Exercise objective -> Which lines of the entries below hold the word "destruct"? Report each of them.

---+---

(** X6. The tool calls of a response keep distinct ids: when no two tool calls
    of the content share an id, no sequence of [addContent],
    [addContents] and [responseContentChanged] calls makes two of them
    share one. *)
Theorem toolCall_ids_stay_distinct (this : t) (cs : list Call) :
  NoDup (toolCallIds (content this)) →
  NoDup (toolCallIds (content (calls this cs))).
Proof.
  revert this. induction cs as [|c cs IH]; intros this Hnodup; [done|].
  apply IH. destruct c as [F|Fs|]; simpl.
  - by apply addContent_toolCallIds.
  - unfold addContents.
    change (content (fire ?r)) with (content r).
    revert this Hnodup. induction Fs as [|F Fs IHFs]; intros this Hnodup; [done|].
    simpl. apply IHFs.
    by apply (addContent_toolCallIds this F).
  - done.
Qed.

Lemma toolCall_ids_stay_distinct_witness :
  NoDup
    (toolCallIds
       (content
          (calls new
             [AddContent (ToolCallContent Samples.toolCallNamed);
              AddContents [Samples.text "a"; ToolCallContent Samples.toolCallFinished];
              ResponseContentChanged]))).
Proof.
  apply (toolCall_ids_stay_distinct new). exact NoDup_nil_2.
Defined.

Lemma doAddContent_fire (r : t) (F : ChatResponseContent) :
  doAddContent (fire r) F = fire (doAddContent r F).
Proof. reflexivity. Qed.

Lemma fold_addContent (Fs : list ChatResponseContent) (r : t) :
  fold_left addContent Fs r = Nat.iter (length Fs) fire (fold_left doAddContent Fs r).
Proof.
  revert r. induction Fs as [|F Fs IH]; intros r; [reflexivity|].
  cbn [fold_left length]. rewrite IH. unfold addContent.
  assert (Hfire : ∀ Gs r', fold_left doAddContent Gs (fire r')
                           = fire (fold_left doAddContent Gs r')).
  { clear. induction Gs as [|G Gs IHG]; intros r'; [reflexivity|].
    cbn [fold_left]. by rewrite doAddContent_fire, IHG. }
  rewrite Hfire. by rewrite Nat.iter_succ_r.
Qed.

Lemma iter_fire (n : nat) (r : t) :
  content (Nat.iter n fire r) = content r
  ∧ asString (Nat.iter n fire r) = asString r
  ∧ asDisplayString (Nat.iter n fire r) = asDisplayString r
  ∧ _onDidChangeEmitter (Nat.iter n fire r) = n + _onDidChangeEmitter r.
Proof.
  induction n as [|n (IHc & IHs & IHd & IHn)]; [done|].
  change (Nat.iter (S n) fire r) with (fire (Nat.iter n fire r)).
  rewrite <- IHc, <- IHs, <- IHd. split_and!; try reflexivity.
  simpl. by rewrite IHn.
Qed.

(** X7. [addContents] leaves the content and both representations that adding
    the fragments one by one with [addContent] leaves; it fires one
    notification for the batch where the single calls fire one each. *)
Theorem addContents_batches (this : t) (Fs : list ChatResponseContent) :
  content (addContents this Fs) = content (fold_left addContent Fs this)
  ∧ asString (addContents this Fs) = asString (fold_left addContent Fs this)
  ∧ asDisplayString (addContents this Fs)
    = asDisplayString (fold_left addContent Fs this)
  ∧ _onDidChangeEmitter (addContents this Fs) = 1 + _onDidChangeEmitter this
  ∧ _onDidChangeEmitter (fold_left addContent Fs this)
    = length Fs + _onDidChangeEmitter this.
Proof.
  rewrite fold_addContent.
  destruct (iter_fire (length Fs) (fold_left doAddContent Fs this))
    as (-> & -> & -> & ->).
  split_and!; try reflexivity.
  - unfold addContents. simpl. f_equal.
    clear. revert this. induction Fs as [|F Fs IH]; intros this; [done|].
    cbn [fold_left]. by rewrite IH.
  - f_equal.
    clear. revert this. induction Fs as [|F Fs IH]; intros this; [done|].
    cbn [fold_left]. by rewrite IH.
Qed.

(** X8. The cached representations are never stale: after any sequence of calls
    on a new response, either nothing was computed yet and the content is
    empty, or [asString()] and [asDisplayString()] are the flattenings of
    the current content. *)
Theorem representations_are_current (cs : list Call) :
  let r := calls new cs in
  (content r = [] ∧ asString r = None ∧ asDisplayString r = None)
  ∨ (asString r = Some (responseRepresentationsToString (content r) CollectAsString)
     ∧ asDisplayString r =
         Some (responseRepresentationsToString (content r) CollectAsDisplayString)).
Proof. exact (calls_current cs). Qed.

Lemma content_doAddContent (r : t) (F : ChatResponseContent) :
  content (doAddContent r F) = doAddContent_content (content r) F.
Proof. reflexivity. Qed.

Lemma append_nil_r (s : string) : s +:+ "" = s.
Proof.
  induction s as [|a s IH]; [done|].
  change (String a (s +:+ "") = String a s). by f_equal.
Qed.

Lemma append_assoc (s1 s2 s3 : string) : (s1 +:+ s2) +:+ s3 = s1 +:+ (s2 +:+ s3).
Proof.
  induction s1 as [|a s1 IH]; [done|].
  change (String a ((s1 +:+ s2) +:+ s3) = String a (s1 +:+ (s2 +:+ s3))). by f_equal.
Qed.

Local Abbreviation textOf s := (TextContent (TextChatResponseContentImpl.mk s)).

(** A run of text fragments after a text is absorbed by it. *)
Lemma text_run (ts : list TextChatResponseContentImpl.t) (acc : string) (r : t) :
  content r = [textOf acc] →
  content (fold_left doAddContent (map TextContent ts) r) =
    [textOf (acc +:+ foldr String.append ""
                       (map TextChatResponseContentImpl.content ts))].
Proof.
  revert acc r. induction ts as [|x ts IH]; intros acc r Hr.
  - cbn [map fold_left foldr]. by rewrite append_nil_r.
  - cbn [map fold_left foldr].
    rewrite (IH (acc +:+ TextChatResponseContentImpl.content x)).
    + by rewrite append_assoc.
    + rewrite content_doAddContent, Hr. reflexivity.
Qed.

Lemma representation_of_one_text (s : string) (collect : Collect) :
  responseRepresentationsToString [textOf s] collect = s.
Proof.
  unfold responseRepresentationsToString.
  destruct collect; simpl; by destruct (String.eqb_spec s "") as [->|].
Qed.

(** X1. Text fragments added in one batch to a response without content become
    a single text element holding their texts concatenated in order,
    without separator; both flattened representations are that
    concatenation. *)
Theorem text_fragments_form_one_text
    (this : t) (x : TextChatResponseContentImpl.t)
    (ts : list TextChatResponseContentImpl.t) :
  content this = [] →
  let whole := foldr String.append "" (map TextChatResponseContentImpl.content (x :: ts)) in
  content (addContents this (map TextContent (x :: ts))) = [textOf whole]
  ∧ asString (addContents this (map TextContent (x :: ts))) = Some whole
  ∧ asDisplayString (addContents this (map TextContent (x :: ts))) = Some whole.
Proof.
  intros Hempty whole.
  assert (Hcontent :
            content (addContents this (map TextContent (x :: ts))) = [textOf whole]).
  { unfold addContents. change (content (fire ?r)) with (content r).
    cbn [map fold_left].
    rewrite (text_run ts (TextChatResponseContentImpl.content x)); [done|].
    rewrite content_doAddContent, Hempty. by destruct x. }
  split; [exact Hcontent|].
  assert (Hne : x :: ts ≠ []) by done.
  destruct (exists_last Hne) as (init & last & Hsplit).
  unfold asString, asDisplayString, content in *.
  revert Hcontent. rewrite Hsplit.
  unfold addContents. rewrite map_app, fold_left_app. simpl.
  intros ->. by rewrite !representation_of_one_text.
Qed.

Lemma text_fragments_form_one_text_witness :
  asString
    (addContents new
       (map TextContent
          [TextChatResponseContentImpl.mk "a"; TextChatResponseContentImpl.mk "b";
           TextChatResponseContentImpl.mk "c"])) = Some "abc".
Proof.
  destruct (text_fragments_form_one_text new (TextChatResponseContentImpl.mk "a")
              [TextChatResponseContentImpl.mk "b"; TextChatResponseContentImpl.mk "c"]
              eq_refl) as (_ & Hstring & _).
  exact Hstring.
Defined.

Local Abbreviation codeOf code language location :=
  (CodeContent (CodeChatResponseContentImpl.mk code language location)).

Lemma code_run (ks : list CodeChatResponseContentImpl.t) (acc : string)
    (language : option string) (location : option Location) (r : t) :
  content r = [codeOf acc language location] →
  content (fold_left doAddContent (map CodeContent ks) r) =
    [codeOf (acc +:+ foldr String.append "" (map CodeChatResponseContentImpl.code ks))
       language location].
Proof.
  revert acc r. induction ks as [|k ks IH]; intros acc r Hr.
  - cbn [map fold_left foldr]. by rewrite append_nil_r.
  - cbn [map fold_left foldr].
    rewrite (IH (acc +:+ CodeChatResponseContentImpl.code k)).
    + by rewrite append_assoc.
    + rewrite content_doAddContent, Hr. reflexivity.
Qed.

(** X2. Code fragments added to a response without content become a single code
    element: the code bodies are concatenated in order, and the language
    and the location are those of the first fragment, whatever the later
    fragments carry. *)
Theorem code_fragments_form_one_block
    (this : t) (k : CodeChatResponseContentImpl.t)
    (ks : list CodeChatResponseContentImpl.t) :
  content this = [] →
  content (addContents this (map CodeContent (k :: ks))) =
    [codeOf (foldr String.append "" (map CodeChatResponseContentImpl.code (k :: ks)))
       (CodeChatResponseContentImpl._language k)
       (CodeChatResponseContentImpl._location k)].
Proof.
  intros Hempty. unfold addContents. change (content (fire ?r)) with (content r).
  cbn [map fold_left].
  rewrite (code_run ks (CodeChatResponseContentImpl.code k)
             (CodeChatResponseContentImpl._language k)
             (CodeChatResponseContentImpl._location k)); [done|].
  rewrite content_doAddContent, Hempty. by destruct k.
Qed.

---+---

Exercise answer ->
  apply IH. destruct c as [F|Fs|]; simpl.
  destruct (iter_fire (length Fs) (fold_left doAddContent Fs this))
  destruct collect; simpl; by destruct (String.eqb_spec s "") as [->|].
    rewrite content_doAddContent, Hempty. by destruct x. }
  destruct (exists_last Hne) as (init & last & Hsplit).
  destruct (text_fragments_form_one_text new (TextChatResponseContentImpl.mk "a")
  rewrite content_doAddContent, Hempty. by destruct k.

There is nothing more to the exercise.